BOISE – When Idaho lawmakers passed the state’s “ag gag” law in 2014, criminalizing surreptitious videotaping of agricultural operations, they said they were targeting “agri-terrorism” and “extremists” who target “our farm families,” particularly by publishing damaging videos online.
Now those statements are at issue in federal court, where the law is being challenged as an unconstitutional content-based restriction on free speech – in part because it imposes hefty penalties on those who record at agricultural operations, but not at other types of businesses. The lawmakers’ comments also are being used as evidence of a violation of the 14th Amendment’s equal protection guarantee, showing that lawmakers were specifically targeting animal activists with the law.
U.S. District Judge Lynn Winmill, at a hearing in the case last week, compared the issue to the targeting of ACORN by conservative activists, who under false pretenses, videotaped members of the liberal community organizing group at their offices and used the video to undermine the group’s credibility.
“The principles at stake here don’t really have any politics,” Winmill said. “They don’t even have economics. What they have is just a question of constitutional law. … It’s just a question of what the First Amendment means and how it should be applied in the context of a law of this sort.”
Rep. Gayle Batt, R-Wilder, the House sponsor of the law, was in the audience for the hearing, and bristled at the suggestion that misrepresenting oneself to get a farm job and then taking surreptitious video to publish could be protected under the Constitution.
“We’re talking about motherhood and apple pie here,” she said. “Regardless of what they argued, we’re talking about private property rights and the need to tell the truth.”

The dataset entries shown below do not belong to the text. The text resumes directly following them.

(* ===== verification/Router.v ===== *)
(** * The session mux: src/internal/cp/router/router.go

    The router relays bytes between the clients attached to a spawn and the node that hosts it.
    Every method mutates the maps under [r.mu] and sends after unlocking, so each is one atomic
    step here that returns the messages it sends.  Channels are identities: [nextChan] is the next
    fresh one, [closed] those already closed; closing a closed channel is Go's panic, the result
    [None].  The relayed payloads (auth envelopes, exec requests, sealed secrets) are opaque. *)

From S2P Require Import Prelude.
(** ** Data *)

(** [clientKey]; [ck] maps the empty session to "0". *)
Definition clientKey : Type := string * string.
Definition ck (sessionID clientID : string) : clientKey :=
  (if String.eqb sessionID "" then "0" else sessionID, clientID).

Record SessionInfo := mkSessionInfo { siID : string; siState : Z; siRest : string }.
#[export] Instance eta_SessionInfo : Eta SessionInfo := fun r =>
  mkSessionInfo (siID r) (siState r) (siRest r).

Record route := mkRoute {
  rNodeID : string;
  rNode : Z;
  clients : gmap clientKey Z;
  clientDone : gmap clientKey Z;
  clientGenerations : gmap clientKey Z;
  clientLeases : gmap clientKey string;
  nextAttachmentSequence : Z;
  sessions : list SessionInfo;
  rDone : Z
}.
#[export] Instance eta_route : Eta route := fun r =>
  mkRoute (rNodeID r) (rNode r) (clients r) (clientDone r) (clientGenerations r) (clientLeases r)
    (nextAttachmentSequence r) (sessions r) (rDone r).

Record pendingRoster := mkPending { pNodeID : string; pSessions : list SessionInfo }.

Record Router := mkRouter {
  routes : gmap string route;
  pending : gmap string pendingRoster;
  nextChan : Z;
  closed : gset Z
}.
#[export] Instance eta_Router : Eta Router := fun r =>
  mkRouter (routes r) (pending r) (nextChan r) (closed r).

Definition New : Router := mkRouter ∅ ∅ 0 ∅.

(** Messages to a node; [A], [X], [S] are the opaque envelope, exec request and sealed secret. *)
Inductive CPMessage (A X S : Type) :=
| Open (SpawnId SessionId ClientId : string) (Cursor Generation : Z) (Auth : A)
    (AttachmentId : string) (AttachmentSequence : Z) (AssertedOwner : string) (Exec : option X)
| Close (SpawnId SessionId ClientId : string) (Generation : Z) (AttachmentId : string)
| SessionReauth (SpawnId SessionId ClientId : string) (Generation : Z) (AssertedOwner : string)
    (Auth : A) (AttachmentId : string)
| Frame (SpawnId SessionId ClientId Data : string)
| MsgCreateSession (SpawnId : string) (Transport : Z) (Runnable : string)
| MsgCloseSession (SpawnId SessionId : string)
| Stop (SpawnId : string)
| MsgSuspend (SpawnId : string) (Generation : Z) (CaptureRootfsArtifact : bool)
| SecretDelivery (SpawnId : string) (Generation : Z) (Secrets : list S).
Arguments Open {_ _ _}. Arguments Close {_ _ _}. Arguments SessionReauth {_ _ _}.
Arguments Frame {_ _ _}. Arguments MsgCreateSession {_ _ _}. Arguments MsgCloseSession {_ _ _}.
Arguments Stop {_ _ _}. Arguments MsgSuspend {_ _ _}. Arguments SecretDelivery {_ _ _}.

Inductive RouterErr := UnknownSpawn (id : string) | UnknownAttachment (id session client : string)
| NoLease | ExecNeedsSession.

(** ** Channels *)

(** [close(c)] *)
Definition close_chan (c : Z) (r : Router) : option Router :=
  if bool_decide (c ∈ closed r) then None else Some (r <| closed ::= union {[c]} |>).
Fixpoint close_chans (cs : list Z) (r : Router) : option Router :=
  match cs with
  | [] => Some r
  | c :: cs => close_chan c r ≫= close_chans cs
  end.
(** [make(chan struct{})] *)
Definition make_chan (r : Router) : Z * Router := (nextChan r, r <| nextChan ::= Z.succ |>).

Definition set_route (id : string) (rt : route) (r : Router) : Router :=
  r <| routes ::= <[id := rt]> |>.

Section Ops.
Context {A X S : Type}.
Abbreviation Msg := (CPMessage A X S).

(** ** Routes *)

Definition Bind (spawnID nodeID : string) (node : Z) (r : Router) : Router :=
  let '(done, r) := make_chan r in
  let ss := match pending r !! spawnID with Some p => pSessions p | None => [] end in
  set_route spawnID (mkRoute nodeID node ∅ ∅ ∅ ∅ 0 ss done)
    (r <| pending ::= delete spawnID |>).

Definition Bound (spawnID : string) (r : Router) : bool :=
  negb (is_none (routes r !! spawnID)).

Definition Attached (spawnID : string) (r : Router) : bool :=
  match routes r !! spawnID with
  | Some rt => bool_decide (clients rt <> ∅)
  | None => false
  end.

(** ** Attachments *)

(** The sequence skips 0 when the 64-bit counter wraps. *)
Definition next_sequence (n : Z) : Z :=
  let n := u64 (n + 1) in if n =? 0 then u64 (n + 1) else n.

Definition enter_client (key : clientKey) (c gen done : Z) (lease : string) (rt : route) : route :=
  rt <| clients ::= <[key := c]> |> <| clientDone ::= <[key := done]> |>
     <| clientGenerations ::= <[key := gen]> |> <| clientLeases ::= <[key := lease]> |>
     <| nextAttachmentSequence ::= next_sequence |>.
Definition forget_client (key : clientKey) (rt : route) : route :=
  rt <| clients ::= delete key |> <| clientDone ::= delete key |>
     <| clientGenerations ::= delete key |> <| clientLeases ::= delete key |>.

(** What an attachment returns to its handler, and the Open it sends to the node. *)
Record Attachment := mkAttachment { atDone : Z; atLease : string; atNode : Z; atOpen : Msg }.

(** [lease]: the random lease, [None] when [rand.Read] fails.  The outer [option] is the panic of
    a double close, the inner result the Go error. *)
Definition attachClient (spawnID sessionID clientID assertedOwner : string) (env : A)
    (req : option X) (c cursor : Z) (generations : list Z) (lease : option string) (r : Router)
    : option (result RouterErr Attachment * Router) :=
  let generation := match generations with [g] => g | _ => 0 end in
  match lease with
  | None => Some (Err NoLease, r)
  | Some lease =>
    match routes r !! spawnID with
    | None => Some (Err (UnknownSpawn spawnID), r)
    | Some rt =>
      let key := ck sessionID clientID in
      r ← match clientDone rt !! key with Some old => close_chan old r | None => Some r end;
      let '(done, r) := make_chan r in
      let rt := enter_client key c generation done lease rt in
      Some (Ok (mkAttachment done lease (rNode rt)
                  (Open spawnID sessionID clientID cursor generation env lease
                     (nextAttachmentSequence rt) assertedOwner req)),
            set_route spawnID rt r)
    end
  end.

Definition AttachClient (spawnID sessionID clientID assertedOwner : string) (env : A)
    (c cursor : Z) (generations : list Z) (lease : option string) (r : Router) :=
  attachClient spawnID sessionID clientID assertedOwner env None c cursor generations lease r.

Definition AttachExecClient (spawnID sessionID clientID assertedOwner : string) (env : A)
    (req : option X) (c cursor : Z) (generations : list Z) (lease : option string) (r : Router)
    : option (result RouterErr Attachment * Router) :=
  if String.eqb sessionID "" || is_none req then Some (Err ExecNeedsSession, r)
  else attachClient spawnID sessionID clientID assertedOwner env req c cursor generations lease r.

(** [lease.id != "" && rt.clientLeases[key] == lease] *)
Definition holds_lease (key : clientKey) (lease : string) (rt : route) : bool :=
  negb (String.eqb lease "") && opt_eqb (clientLeases rt !! key) lease.

Definition DetachClient (spawnID sessionID clientID lease : string) (r : Router)
    : list (Z * Msg) * Router :=
  match routes r !! spawnID with
  | Some rt =>
    let key := ck sessionID clientID in
    if holds_lease key lease rt then
      (match clients rt !! key with
       | Some _ => [(rNode rt, Close spawnID sessionID clientID
                                 (default 0 (clientGenerations rt !! key)) lease)]
       | None => []
       end,
       set_route spawnID (forget_client key rt) r)
    else ([], r)
  | None => ([], r)
  end.

Definition ReauthenticateClient (spawnID sessionID clientID lease : string) (generation : Z)
    (assertedOwner : string) (env : A) (r : Router) : result RouterErr (Z * Msg) :=
  let unknown := Err (UnknownAttachment spawnID sessionID clientID) in
  match routes r !! spawnID with
  | Some rt =>
    let key := ck sessionID clientID in
    if negb (is_none (clients rt !! key)) && holds_lease key lease rt
    then Ok (rNode rt, SessionReauth spawnID sessionID clientID generation assertedOwner env lease)
    else unknown
  | None => unknown
  end.

Definition SessionAuthClosed (spawnID sessionID clientID nodeID : string) (generation : Z)
    (attachmentID : string) (r : Router) : option Router :=
  match routes r !! spawnID with
  | Some rt =>
    let key := ck sessionID clientID in
    if negb (String.eqb (rNodeID rt) nodeID)
       || negb (default 0 (clientGenerations rt !! key) =? generation)
       || negb (String.eqb (default "" (clientLeases rt !! key)) attachmentID)
    then Some r
    else
      r ← match clientDone rt !! key with Some done => close_chan done r | None => Some r end;
      Some (set_route spawnID (forget_client key rt) r)
  | None => Some r
  end.

(** ** Relaying *)

Definition to_node (spawnID : string) (msg : Msg) (r : Router) : result RouterErr (Z * Msg) :=
  match routes r !! spawnID with
  | Some rt => Ok (rNode rt, msg)
  | None => Err (UnknownSpawn spawnID)
  end.

Definition FromClient (spawnID sessionID clientID data : string) (r : Router)
    : result RouterErr (Z * Msg) :=
  to_node spawnID (Frame spawnID sessionID clientID data) r.

(** The client stream the frame is written to, if any. *)
Definition FromNode (spawnID sessionID clientID data : string) (r : Router)
    : option (Z * string) :=
  match routes r !! spawnID with
  | Some rt => (fun c => (c, data)) <$> clients rt !! ck sessionID clientID
  | None => None
  end.

Definition CreateSession (spawnID : string) (transport : Z) (runnable : string) (r : Router) :=
  to_node spawnID (MsgCreateSession spawnID transport runnable) r.
Definition CloseSession (spawnID sessionID : string) (r : Router) :=
  to_node spawnID (MsgCloseSession spawnID sessionID) r.
Definition DeliverSecrets (spawnID : string) (generation : Z) (secrets : list S) (r : Router) :=
  to_node spawnID (SecretDelivery spawnID generation secrets) r.

(** The calls that drop the message silently when the spawn has no route. *)
Definition StopOnNode (spawnID : string) (r : Router) : option (Z * Msg) :=
  match to_node spawnID (Stop spawnID) r with Ok nm => Some nm | Err _ => None end.
Definition SuspendOnNode (spawnID : string) (generation : Z) (capture : bool) (r : Router)
    : option (Z * Msg) :=
  match to_node spawnID (MsgSuspend spawnID generation capture) r with
  | Ok nm => Some nm
  | Err _ => None
  end.
End Ops.

(** ** Rosters *)

Definition UpdateRoster (spawnID nodeID : string) (ss : list SessionInfo) (r : Router) : Router :=
  match routes r !! spawnID with
  | Some rt => set_route spawnID (rt <| sessions := ss |>) r
  | None => r <| pending ::= <[spawnID := mkPending nodeID ss]> |>
  end.

(** The first session with the id gets the state. *)
Fixpoint set_state (sessionID : string) (state : Z) (ss : list SessionInfo) : list SessionInfo :=
  match ss with
  | [] => []
  | s :: ss => if String.eqb (siID s) sessionID then s <| siState := state |> :: ss
               else s :: set_state sessionID state ss
  end.

(** The roster entries are shared pointers; the live or, failing that, the pending one changes. *)
Definition ApplySessionStatus (spawnID sessionID : string) (state : Z) (r : Router) : Router :=
  match routes r !! spawnID with
  | Some rt => set_route spawnID (rt <| sessions ::= set_state sessionID state |>) r
  | None =>
    match pending r !! spawnID with
    | Some p => r <| pending ::= <[spawnID := mkPending (pNodeID p)
                                                (set_state sessionID state (pSessions p))]> |>
    | None => r
    end
  end.

Definition ListSessions (spawnID : string) (r : Router) : list SessionInfo :=
  match routes r !! spawnID with Some rt => sessions rt | None => [] end.

(** ** Dropping routes *)

Definition route_chans (rt : route) : list Z := (map_to_list (clientDone rt)).*2 ++ [rDone rt].

Definition Drop (spawnID : string) (r : Router) : option Router :=
  r ← match routes r !! spawnID with
      | Some rt => r ← close_chans (route_chans rt) r; Some (r <| routes ::= delete spawnID |>)
      | None => Some r
      end;
  Some (r <| pending ::= delete spawnID |>).

(** The loop over [r.m] for the routes of one node, [ids] in iteration order. *)
Fixpoint drop_routes (nodeID : string) (ids : list string) (r : Router)
    : option (list string * Router) :=
  match ids with
  | [] => Some ([], r)
  | id :: ids =>
    match routes r !! id with
    | Some rt =>
      if String.eqb (rNodeID rt) nodeID then
        r ← close_chans (route_chans rt) r;
        '(dropped, r) ← drop_routes nodeID ids
                          (r <| routes ::= delete id |> <| pending ::= delete id |>);
        Some (id :: dropped, r)
      else drop_routes nodeID ids r
    | None => drop_routes nodeID ids r
    end
  end.

Definition purge_pending (nodeID : string) (r : Router) : Router :=
  r <| pending ::= filter (fun ip : string * pendingRoster => pNodeID ip.2 <> nodeID) |>.

Definition DropNode (nodeID : string) (order : list string) (r : Router)
    : option (list string * Router) :=
  '(dropped, r) ← drop_routes nodeID order r;
  Some (dropped, purge_pending nodeID r).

The law created a new crime of “interference with agricultural production,” with a penalty of up to one year in jail and up to $5,000 in fines. Violators also must pay double damages in restitution. The new crime covers recording anything at an agricultural production operation without permission; intentionally damaging an ag operation, including crops, animals or equipment; misrepresenting oneself in seeking employment at an ag operation; and obtaining records of an ag operation by “force, threat, misrepresentation or trespass.”
It was proposed after an animal rights group made covert video of severe abuse of cows at a southern Idaho dairy that led to criminal charges against the employees involved. Idaho’s dairy industry decried the move and drafted and proposed Idaho’s law.
Tony VanderHulst, chairman of the Idaho Dairymen’s Association, told a House committee in February 2014, “This is about exposing the real agenda of these radical groups that are engaged in terrorism.”
Idaho is one of at least seven states with so-called “ag gag” laws on the books, some dating back to the 1990s. Justin Marceau, a constitutional law professor at the University of Denver who is representing the Animal Legal Defense Fund and an array of other plaintiffs in the lawsuit for no charge, said Idaho’s goes a step further than the other states’ laws by making it a crime for even an employee who never misrepresented himself to take video at the workplace without permission.
“Idaho criminalizes the traditional whistleblower,” Marceau said.
The state maintains the law doesn’t restrict whistleblowers because it doesn’t directly impose criminal penalties for publishing the recordings, just for making them in the first place.
“The statute was designed to protect private property and to protect agricultural operations, not to target journalists or whistleblowers,” Deputy Idaho Attorney General Carl Withroe told the court,
But Winmill ruled in September, citing a long string of federal court decisions, that by specifically penalizing the making of recordings, the law also punishes the dissemination. Sen. Jim Patrick, R-Twin Falls, the Senate sponsor of the bill, told the Senate in 2014, “The problem we have here is you can be tried and convicted in the press or on YouTube, because everything’s so available these days.”
Sen. Steve Bair, R-Blackfoot, said the real problem is “agri-terrorism.”
At last week’s hearing, Marceau told the court, “Not all lies are created equal.”
Marceau said the law imposes criminal penalties on someone who, for example, doesn’t reveal on an application for an agricultural industry job that they actually have a degree from a top journalism school.
“They are not lies that interfere with the truth-seeking function of the First Amendment,” he said. “They are lies that expose truth.”
But an array of groups that have joined in the lawsuit or filed friend-of-the-court briefs argued that journalists and whistleblowers are specifically targeted by the law. They include the American Civil Liberties Union, the Reporters Committee for Freedom of the Press, People for the Ethical Treatment of Animals, Sandpoint Vegetarians, the Center for Constitutional Rights and a Kansas group called “Professors of the Law of Unconstitutional Animus.”
Winmill told the parties he would like to issue a written ruling in the case within a week but is tied up in other trials for the next three weeks.
“It may take something longer than the norm to get a decision out, because of our schedule,” he said.